== What you need to do ==
Write down each entry precisely as given.

Dataset items
Lemma delete_upload_keeps b : respects keeps_tables (delete_upload_metrics b).
Proof.
  unfold delete_upload_metrics. apply respects_bind; [apply _| |intros [[[? ?] ?] ?]; respect].
  intros w r w' E [Ta Ts]. apply (delete_metrics_ok b) in Ta, Ts. unfold delete_metrics in Ta, Ts.
  destruct (remove_batch b (adMetrics w)), (remove_batch b (adsetMetrics w)).
  destruct (restore_versions _ _), (restore_versions _ _). by injection E as <- <-.
Qed.

Lemma meta_step_keeps w w' : meta_step uuid collate w w' -> tables_ok w -> tables_ok w'.
Proof.
  destruct 1 as [b lines r w' E|input r w' E|days keys r w' E|b r w' E|t]; [| | | |done].
  - by eapply import_metrics_keep.
  - by eapply import_adset_keeps.
  - by eapply hide_adsets_keeps.
  - by eapply delete_upload_keeps.
Qed.

(** C26: However imports of ads and of ad sets, snapshots and deletions of
    uploads follow each other from empty tables, the current row of a day of an
    ad, and of a day of an ad set, is the only current one and the newest
    version of its key, it is marked as superseded by none, and a row that is
    superseded is so by a row that is still there. *)
Theorem current_rows_are_newest w0 w :
  adMetrics w0 = [] -> adsetMetrics w0 = [] -> rtc (meta_step uuid collate) w0 w ->
  table_ok (adMetrics w) /\ table_ok (adsetMetrics w).
Proof.
  intros A S R. assert (tables_ok w0) as T by (unfold tables_ok; rewrite A, S; split; apply table_ok_nil).
  clear A S. induction R as [w|w0 w1 w St R IH]; [done|]. by apply IH, (meta_step_keeps w0).
Qed.

(** ** The days and keys of a file *)

(** The years whose days a text tells apart. *)
Definition plain_day (d : Z) : Prop := 100 <= getUTCFullYear d <= 9999.

Lemma plain_date_column d : plain_day (date_column d) <-> plain_day d.
Proof. unfold plain_day, getUTCFullYear. by rewrite date_column_day. Qed.

Lemma plain_text t u : plain_day t -> plain_day u -> formatDateOnly t = formatDateOnly u -> date_column t = date_column u.
Proof.
  intros P Q E. pose proof (toDateOnly_formatDateOnly t P) as A. pose proof (toDateOnly_formatDateOnly u Q) as B.
  rewrite E, B in A. injection A as A. by unfold date_column.
Qed.

Lemma plain_text_length d : plain_day d -> List.length (formatDateOnly d) = 10%nat.
Proof.
  unfold plain_day, formatDateOnly. intros P. rewrite iso_date_eq by lia.
  destruct (civil_of_time d) as [M _]. pose proof (getUTCDate_range d). by rewrite pad_4, !pad_2 by lia.
Qed.

Definition line_key (i : AdMetricImportInput) : AdKey := ad_key_of_row (a_parsedRow i).
Definition line_day (i : AdMetricImportInput) : Z := p_metricDate (a_parsedRow i).
Definition line_text (i : AdMetricImportInput) : str :=
  let p := a_parsedRow i in
  snapshotAdMetricKey (p_metricDate p, p_metaCampaignId p, p_metaAdsetExternalId p, p_adIdentityKey p).

Lemma line_key_text i : text_of (line_key i) = line_text i.
Proof. cbn. unfold line_text, snapshotAdMetricKey. f_equal. apply formatDateOnly_day, date_column_day. Qed.

(** The days that an import collects are those of its lines. *)
Definition add_day (m : list (str * Z)) (d : Z) : list (str * Z) := map_set m (formatDateOnly d) d.

Lemma add_day_days m d : plain_day d -> (forall t u, (t, u) ∈ m -> t = formatDateOnly u /\ plain_day u) ->
  forall x, x ∈ map date_column (map_values (add_day m d)) <-> x = date_column d \/ x ∈ map date_column (map_values m).
Proof.
  intros P A x. unfold add_day. induction m as [|[t u] m IH]; cbn [map_set map_values map snd].
  - rewrite list_elem_of_singleton, elem_of_nil. naive_solver.
  - destruct (A t u ltac:(by left)) as [E Q]. case_decide as D; cbn [map_values map snd]; rewrite !elem_of_cons.
    + rewrite (plain_text u d) by (done || congruence). naive_solver.
    + setoid_rewrite IH; [naive_solver|]. intros t' u' I. apply A. by right.
Qed.

Lemma add_days_days ds m : (forall d, d ∈ ds -> plain_day d) ->
  (forall t u, (t, u) ∈ m -> t = formatDateOnly u /\ plain_day u) ->
  forall x, x ∈ map date_column (map_values (fold_left add_day ds m)) <->
            x ∈ map date_column ds \/ x ∈ map date_column (map_values m).
Proof.
  revert m. induction ds as [|d ds IH]; intros m P A x; cbn [fold_left map]; [set_solver|].
  rewrite IH, add_day_days, elem_of_cons; [naive_solver|apply P; by left|done|intros; apply P; by right|].
  intros t u. unfold add_day. clear IH. induction m as [|[t' u'] m IHm]; cbn [map_set].
  - rewrite list_elem_of_singleton. intros [= -> ->]. split; [done|]. apply P. by left.
  - case_decide as D; rewrite elem_of_cons.
    + intros [[= -> ->]|I]; [split; [done|apply P; by left]|apply A; by right].
    + intros [[= -> ->]|I]; [apply A; by left|]. apply IHm; [|done]. intros; apply A; by right.
Qed.

Lemma stale_days {D K} `{EqDecision K, MetricTable D K} days days' keys (rows : list (metric D)) :
  (forall x, x ∈ map date_column days <-> x ∈ map date_column days') ->
  update_where (stale days keys) (with_current false) rows = update_where (stale days' keys) (with_current false) rows.
Proof.
  intros E. apply update_where_ext. intros r _. unfold stale, on_days. do 2 f_equal. by apply bool_decide_ext.
Qed.

(** ** The lines of a file *)

Lemma import_ad_inv input w imported w' : importAdDailyMetric uuid input w = Ok (imported, w') ->
  import_version (a_conflictPolicy input) (line_key input) (adDailyMetricCreateData input) (uuid (drawn w)) (now w)
    (adMetrics w) = Ok (imported, adMetrics w') /\ adsetMetrics w' = adsetMetrics w.
Proof.
  unfold importAdDailyMetric, line_key. destruct (import_version _ _ _ _ _ _) as [[b rows]|] eqn:I; [|done].
  cbn. intros [= <- <-]. destruct b; [done|]. unfold import_version in I. cbv zeta in I. destruct (negb _); [by injection I as <-|].
  destruct (adDailyMetricCreateData _ _); [|done]. cbn [result_bind] in I. by destruct (create_metric _ _).
Qed.

(** [i] was imported into the row [r]. *)
Definition written_by (i : AdMetricImportInput) (r : metric AdColumns) : Prop :=
  exists v f n t, adDailyMetricCreateData i v = Ok f /\ r = f n t.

== Response area ==
Lemma delete_upload_keeps b : respects keeps_tables (delete_upload_metrics b).
Proof.
  unfold delete_upload_metrics. apply respects_bind; [apply _| |intros [[[? ?] ?] ?]; respect].
  intros w r w' E [Ta Ts]. apply (delete_metrics_ok b) in Ta, Ts. unfold delete_metrics in Ta, Ts.
  destruct (remove_batch b (adMetrics w)), (remove_batch b (adsetMetrics w)).
  destruct (restore_versions _ _), (restore_versions _ _). by injection E as <- <-.
Qed.

Lemma meta_step_keeps w w' : meta_step uuid collate w w' -> tables_ok w -> tables_ok w'.
Proof.
  destruct 1 as [b lines r w' E|input r w' E|days keys r w' E|b r w' E|t]; [| | | |done].
  - by eapply import_metrics_keep.
  - by eapply import_adset_keeps.
  - by eapply hide_adsets_keeps.
  - by eapply delete_upload_keeps.
Qed.

(** C26: However imports of ads and of ad sets, snapshots and deletions of
    uploads follow each other from empty tables, the current row of a day of an
    ad, and of a day of an ad set, is the only current one and the newest
    version of its key, it is marked as superseded by none, and a row that is
    superseded is so by a row that is still there. *)
Theorem current_rows_are_newest w0 w :
  adMetrics w0 = [] -> adsetMetrics w0 = [] -> rtc (meta_step uuid collate) w0 w ->
  table_ok (adMetrics w) /\ table_ok (adsetMetrics w).
Proof.
  intros A S R. assert (tables_ok w0) as T by (unfold tables_ok; rewrite A, S; split; apply table_ok_nil).
  clear A S. induction R as [w|w0 w1 w St R IH]; [done|]. by apply IH, (meta_step_keeps w0).
Qed.

(** ** The days and keys of a file *)

(** The years whose days a text tells apart. *)
Definition plain_day (d : Z) : Prop := 100 <= getUTCFullYear d <= 9999.

Lemma plain_date_column d : plain_day (date_column d) <-> plain_day d.
Proof. unfold plain_day, getUTCFullYear. by rewrite date_column_day. Qed.

Lemma plain_text t u : plain_day t -> plain_day u -> formatDateOnly t = formatDateOnly u -> date_column t = date_column u.
Proof.
  intros P Q E. pose proof (toDateOnly_formatDateOnly t P) as A. pose proof (toDateOnly_formatDateOnly u Q) as B.
  rewrite E, B in A. injection A as A. by unfold date_column.
Qed.

Lemma plain_text_length d : plain_day d -> List.length (formatDateOnly d) = 10%nat.
Proof.
  unfold plain_day, formatDateOnly. intros P. rewrite iso_date_eq by lia.
  destruct (civil_of_time d) as [M _]. pose proof (getUTCDate_range d). by rewrite pad_4, !pad_2 by lia.
Qed.

Definition line_key (i : AdMetricImportInput) : AdKey := ad_key_of_row (a_parsedRow i).
Definition line_day (i : AdMetricImportInput) : Z := p_metricDate (a_parsedRow i).
Definition line_text (i : AdMetricImportInput) : str :=
  let p := a_parsedRow i in
  snapshotAdMetricKey (p_metricDate p, p_metaCampaignId p, p_metaAdsetExternalId p, p_adIdentityKey p).

Lemma line_key_text i : text_of (line_key i) = line_text i.
Proof. cbn. unfold line_text, snapshotAdMetricKey. f_equal. apply formatDateOnly_day, date_column_day. Qed.

(** The days that an import collects are those of its lines. *)
Definition add_day (m : list (str * Z)) (d : Z) : list (str * Z) := map_set m (formatDateOnly d) d.

Lemma add_day_days m d : plain_day d -> (forall t u, (t, u) ∈ m -> t = formatDateOnly u /\ plain_day u) ->
  forall x, x ∈ map date_column (map_values (add_day m d)) <-> x = date_column d \/ x ∈ map date_column (map_values m).
Proof.
  intros P A x. unfold add_day. induction m as [|[t u] m IH]; cbn [map_set map_values map snd].
  - rewrite list_elem_of_singleton, elem_of_nil. naive_solver.
  - destruct (A t u ltac:(by left)) as [E Q]. case_decide as D; cbn [map_values map snd]; rewrite !elem_of_cons.
    + rewrite (plain_text u d) by (done || congruence). naive_solver.
    + setoid_rewrite IH; [naive_solver|]. intros t' u' I. apply A. by right.
Qed.

Lemma add_days_days ds m : (forall d, d ∈ ds -> plain_day d) ->
  (forall t u, (t, u) ∈ m -> t = formatDateOnly u /\ plain_day u) ->
  forall x, x ∈ map date_column (map_values (fold_left add_day ds m)) <->
            x ∈ map date_column ds \/ x ∈ map date_column (map_values m).
Proof.
  revert m. induction ds as [|d ds IH]; intros m P A x; cbn [fold_left map]; [set_solver|].
  rewrite IH, add_day_days, elem_of_cons; [naive_solver|apply P; by left|done|intros; apply P; by right|].
  intros t u. unfold add_day. clear IH. induction m as [|[t' u'] m IHm]; cbn [map_set].
  - rewrite list_elem_of_singleton. intros [= -> ->]. split; [done|]. apply P. by left.
  - case_decide as D; rewrite elem_of_cons.
    + intros [[= -> ->]|I]; [split; [done|apply P; by left]|apply A; by right].
    + intros [[= -> ->]|I]; [apply A; by left|]. apply IHm; [|done]. intros; apply A; by right.
Qed.

Lemma stale_days {D K} `{EqDecision K, MetricTable D K} days days' keys (rows : list (metric D)) :
  (forall x, x ∈ map date_column days <-> x ∈ map date_column days') ->
  update_where (stale days keys) (with_current false) rows = update_where (stale days' keys) (with_current false) rows.
Proof.
  intros E. apply update_where_ext. intros r _. unfold stale, on_days. do 2 f_equal. by apply bool_decide_ext.
Qed.

(** ** The lines of a file *)

Lemma import_ad_inv input w imported w' : importAdDailyMetric uuid input w = Ok (imported, w') ->
  import_version (a_conflictPolicy input) (line_key input) (adDailyMetricCreateData input) (uuid (drawn w)) (now w)
    (adMetrics w) = Ok (imported, adMetrics w') /\ adsetMetrics w' = adsetMetrics w.
Proof.
  unfold importAdDailyMetric, line_key. destruct (import_version _ _ _ _ _ _) as [[b rows]|] eqn:I; [|done].
  cbn. intros [= <- <-]. destruct b; [done|]. unfold import_version in I. cbv zeta in I. destruct (negb _); [by injection I as <-|].
  destruct (adDailyMetricCreateData _ _); [|done]. cbn [result_bind] in I. by destruct (create_metric _ _).
Qed.

(** [i] was imported into the row [r]. *)
Definition written_by (i : AdMetricImportInput) (r : metric AdColumns) : Prop :=
  exists v f n t, adDailyMetricCreateData i v = Ok f /\ r = f n t.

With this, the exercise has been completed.